Survey Data

Reg No

50020368


Rating

Regional


Categories of Special Interest

Architectural


Original Use

House


In Use As

Restaurant


Date

1820 - 1840


Coordinates

316678, 234064


Date Recorded

21/04/2015


Date Updated

--/--/--


Description

Attached two-bay three-storey over basement former house, built c.1830, with early twentieth-century shopfront to front (south) elevation. Now in use as cafe having apartments to upper floors. Pitched slate roof, clay ridge tiles, yellow brick chimneystack with clay pots, rendered parapet having granite coping. Lined-and-ruled rendered wall to front with render eaves course.
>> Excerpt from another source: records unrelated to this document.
(** The two classes passed as [response_format]. *)
Inductive response_format := CriteriaFormat | ResumeScoreFormat.

Definition shape (fmt : response_format) : Type :=
  match fmt with
  | CriteriaFormat => Criteria
  | ResumeScoreFormat => ResumeScore
  end.

(* ================================================================= *)
(** ** Exceptions, events and the service monad *)

(** The exceptions that leave the functions of the repository.
    [HTTPException] is the one the code raises itself; the others come
    from the runtime: [ValueError] from [csv.DictWriter] when a row has
    keys outside [fieldnames] (the payload lists them in the order of
    the row; the text of the message joins them in set order),
    [AttributeError] from reading a field of [None], [OpenAIError] from
    building a client without an API key. *)
Inductive exn :=
| HTTPException (status_code : Z) (detail : string)
| ValueError (wrong_fields : list string)
| AttributeError (name : string)
| OpenAIError.

(** What a call into a collaborator does: it raises, with the text
    [str(e)] of the exception, or it returns. *)
Inductive outcome (A : Type) :=
| Raised (e : string)
| Returned (a : A).
Arguments Raised {A} e.
Arguments Returned {A} a.

Inductive level := ERROR | INFO.

Inductive event :=
| Logged (lvl : level) (msg : string)
| PdfReaderCalled (file_bytes : bytes)
| DocumentCalled (file_bytes : bytes)
| ParseCalled (model : string) (messages : list (Dict.t string))
              (fmt : response_format).

(** The collaborators of the service.

    - [PdfReader file_bytes]: the texts of the pages, in page order
      ([page.extract_text() for page in pdf_reader.pages]);
    - [Document file_bytes]: the texts of the paragraphs, in document
      order ([para.text for para in doc.paragraphs]);
    - [OPENAI_API_KEY]: the process environment variable;
    - [parse history model messages fmt]: the provider's
      [chat.completions.parse] at temperature [0.0], returning
      [completion.choices[0].message.parsed], which is [None] when the
      model refuses.  The provider may answer differently from one call
      to the next, so it sees the events so far. *)
Record Env := {
  PdfReader : bytes -> outcome (list string);
  Document : bytes -> outcome (list string);
  OPENAI_API_KEY : option string;
  parse : list event -> string -> list (Dict.t string) ->
          forall fmt : response_format, outcome (option (shape fmt))
}.

(** A computation of the service: from the events so far to a result
    and the events after. *)
Definition M (A : Type) : Type := list event -> (exn + A) * list event.

Definition ret {A} (a : A) : M A := fun w => (inr a, w).

Definition bind {A B} (c : M A) (k : A -> M B) : M B :=
  fun w =>
    match c w with
    | (inl e, w') => (inl e, w')
    | (inr a, w') => k a w'
    end.

Definition raise {A} (e : exn) : M A := fun w => (inl e, w).

Definition emit (ev : event) : M unit := fun w => (inr tt, (w ++ [ev])%list).

Definition history : M (list event) := fun w => (inr w, w).

Declare Scope service_scope.
Delimit Scope service_scope with service.
Notation "x <- c ;; k" := (bind c (fun x => k))
  (at level 61, c at next level, right associativity) : service_scope.
Notation "c ;; k" := (bind c (fun _ => k))
  (at level 61, right associativity) : service_scope.
Local Open Scope service_scope.

Definition logging_error (msg : string) : M unit := emit (Logged ERROR msg).
Definition logging_info (msg : string) : M unit := emit (Logged INFO msg).

(** What the caller of an endpoint gets, and what stays on the
    server. *)
Definition result {A} (r : (exn + A) * list event) : exn + A := fst r.
Definition events {A} (r : (exn + A) * list event) : list event := snd r.

(* ================================================================= *)
(** ** utils/file_utils.py *)

Section FileUtils.

Variable env : Env.

Definition extract_text_from_pdf (file_bytes : bytes) : M string :=
  emit (PdfReaderCalled file_bytes) ;;
  match PdfReader env file_bytes with
  | Returned pages => ret (Str.join nl pages)
  | Raised e =>
      let error_message := "Error extracting text from PDF." in
      logging_error (error_message ++ " : " ++ e) ;;
      raise (HTTPException 500 error_message)
  end.

Definition extract_text_from_docx (file_bytes : bytes) : M string :=
  emit (DocumentCalled file_bytes) ;;
  match Document env file_bytes with
  | Returned paragraphs => ret (Str.join nl paragraphs)
  | Raised e =>
      let error_message := "Error extracting text from the document." in
      logging_error (error_message ++ " : " ++ e) ;;
      raise (HTTPException 500 error_message)
  end.

Definition extract_text_from_file (file_bytes : bytes) (file_name : string)
  : M string :=
  if Str.endswith (Str.lower file_name) ".pdf" then
    extract_text_from_pdf file_bytes
  else if Str.endswith (Str.lower file_name) ".docx" then
    extract_text_from_docx file_bytes
  else
    let error_message :=
      "Unsupported file format. Only PDF and DOCX are supported." in
    logging_error error_message ;;
    raise (HTTPException 400 error_message).

End FileUtils.

(* ================================================================= *)
(** ** services/llm_service.py *)

Definition MODEL : string := "gpt-4o-2024-08-06".

(** The system message of [extract_job_criteria]. *)
Definition criteria_system_message : string :=
  Str.join nl [
    EmptyString;
    "    You are an expert HR assistant. ";
    "    ";
    "    If the user provided text is a valid job description, extract the key ranking criteria from ";
    "    the job description. Focus on required skills, certifications, experience levels, qualifications, ";
    "    and competencies. Return a list of clear, concise criteria statements without numbering or bullet points.";
    "    Each criterion should be specific and measurable. ";
    "    Make sure to extract all key ranking criteria written in the job description along with all the keywords such as 'essential', 'must have'.";
    "    ";
    "    If the user provided text is a not a valid job description, return an empty list.";
    "    Invalid job descriptions can include (but is not limited to):  resumes, cvs, cover letters, portfolios,";
    "    work samples, training manuals, job offer letters, company policies, and handbooks.     ";
    "    "
  ].

(** The system message of [score_resume], around [{criteria_str}]. *)
Definition scoring_system_message (criteria_str : string) : string :=
  Str.join nl [
    EmptyString;
    "    You are an expert HR assistant tasked with evaluating resumes against specific job criteria. ";
    "    For each criterion, assign a score from 0 (lowest match) to 5 (highest match).";
    EmptyString;
    "    Scoring Guidelines for each criterion can be found here:";
    EmptyString;
    "    Skills (Hard Skills):";
    "        - Recency and Experience: Prioritize recent experience. More years of relevant experience generally lead to higher scores.";
    "            - 5+ years recent experience: High score (e.g., 4-5).";
    "            - 2-3 years recent experience: Medium score (e.g., 2-3).";
    "            - Past experience (less recent) or limited experience: Lower score (e.g., 0-2).";
    "        - Keywords and Related Experience: Consider keywords and related experience even if the exact skill isn't explicitly stated.";
    EmptyString;
    "    Soft Skills (e.g., Communication):";
    "        - Evidence in Resume: Look for evidence of the soft skill throughout the resume (e.g., action verbs, descriptions of responsibilities, project examples).";
    "        - Context and Impact: Assess how the candidate demonstrates the soft skill in their past roles and the impact of that skill. For example, " ++ dq ++ "Led team presentations" ++ dq ++ " suggests communication skills.";
    "        - Keywords: Consider keywords associated with the soft skill (e.g., " ++ dq ++ "collaborative," ++ dq ++ " " ++ dq ++ "client-facing," ++ dq ++ " " ++ dq ++ "presentation skills" ++ dq ++ ").";
    EmptyString;
    "    Qualifications/Certifications:";
    "        - Hierarchy: Generally, higher qualifications score higher, but relevance to the job is key.";
    "            - PhD: Highest score (if relevant).";
    "            - Master's Degree: High score (if relevant).";
    "            - Bachelor's Degree: Medium score (if relevant).";
    "            - Diploma/Certifications: Score based on relevance and level of specialization. Industry-recognized certifications may be highly valuable.";
    "        - Relevance: Prioritize qualifications directly related to the job requirements.";
    "        - Institution: Consider the reputation of the institution granting the qualification.";
    EmptyString;
    "        Additionally, please extract the candidateâ€™s name from the resume before proceeding with the evaluation.";
    EmptyString;
    "        Given a resume, evaluate the candidate ONLY against the following criteria:";
    EmptyString;
    "        " ++ criteria_str;
    EmptyString;
    "        For each criterion, provide a score between 0 and 5. ";
    "        Apply your HR expertise to interpret these guidelines and assign scores.";
    "        ";
    "        In the response, make sure that the CriterionScore.criterion exactly matches the provided criterion.";
    "        "
  ].
(** * Mode A bot: text normalisation, price extraction, rule evaluation,
      de-duplication and the poll loop

    A shallow embedding of [mode_a_bot.py], [mode_a_bot_v2.py] and
    [mode_a_bot_web.py].

    Python [str] values are lists of Unicode code points ([N]); [int]
    values are [Z]; the [seen] set is a [gset] of hex digests; exceptions
    are explicit in a small state-and-error monad; the network (fetchers,
    Telegram, the configuration file) is an input of each cycle. *)

From Stdlib Require Import ZArith NArith QArith Lia Ascii String List Bool.
From stdpp Require Import base option list gmap.

Local Open Scope N_scope.

(** ** Strings *)

Definition str := list N.

(** An ASCII literal as a Python string. *)
Definition lit (s : string) : str := map N_of_ascii (list_ascii_of_string s).

Definition SPACE : N := 32.
Definition NBSP : N := 160.      (* "\xa0" *)
Definition EURO : N := 8364.     (* "€" *)

(** [str.isspace] on one code point; the class [\s] of [re] on [str]
    patterns is the same set. *)
Definition is_space (c : N) : bool :=
  ((9 <=? c) && (c <=? 13)) || ((28 <=? c) && (c <=? 32))
  || (c =? 133) || (c =? 160) || (c =? 5760)
  || ((8192 <=? c) && (c <=? 8202))
  || (c =? 8232) || (c =? 8233) || (c =? 8239) || (c =? 8287) || (c =? 12288).

Definition is_ascii (c : N) : bool := c <? 128.

(** The part of the Unicode character database the program reads through
    [unicodedata.normalize] and through [\d] / [int]. *)
Class Unicode := {
  nfkd : str -> str;
  decimal : N -> option Z
}.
Square-headed window openings with raised render reveals, granite sills, replacement one-over-one pane timber sliding sash windows to upper floors. Square-headed display window opening to shopfront, having fixed transoms with timber glazing bars, flanked by timber panelled pilaster having stylised brackets flanking fascia with raised timber lettering and carved timber cornice. Square-headed door opening to shop having half-glazed timber door with fixed transom. Round-headed door opening to west having timber panelled door and masonry doorcase, comprising panelled pilasters surmounted by fluted console brackets supporting carved cornice, plain fanlight with central glazing bar. Granite kerb stones to front. Situated to north side and centre of Pearse Street.

Appraisal

This building retains a shared parapet height and similar detailing in the round-headed door opening with its neighbours, which creates a sense of continuity in the streetscape. In the mid nineteenth century it was the home of a Mrs. M'Garry, with an an annual valuation of £23. Previously known as Great Brunswick Street, the street was renamed in 1922 to commemorate William and Patrick Pearse, who were executed for the part they played in the 1916 Rising, and whose family had a business on the street. There were delays in the establishment of the street's width until 1812, due to difficulties in negotiations between the Wide Streets Commissioners and Trinity College Dublin, whose land formed the street's southern boundary.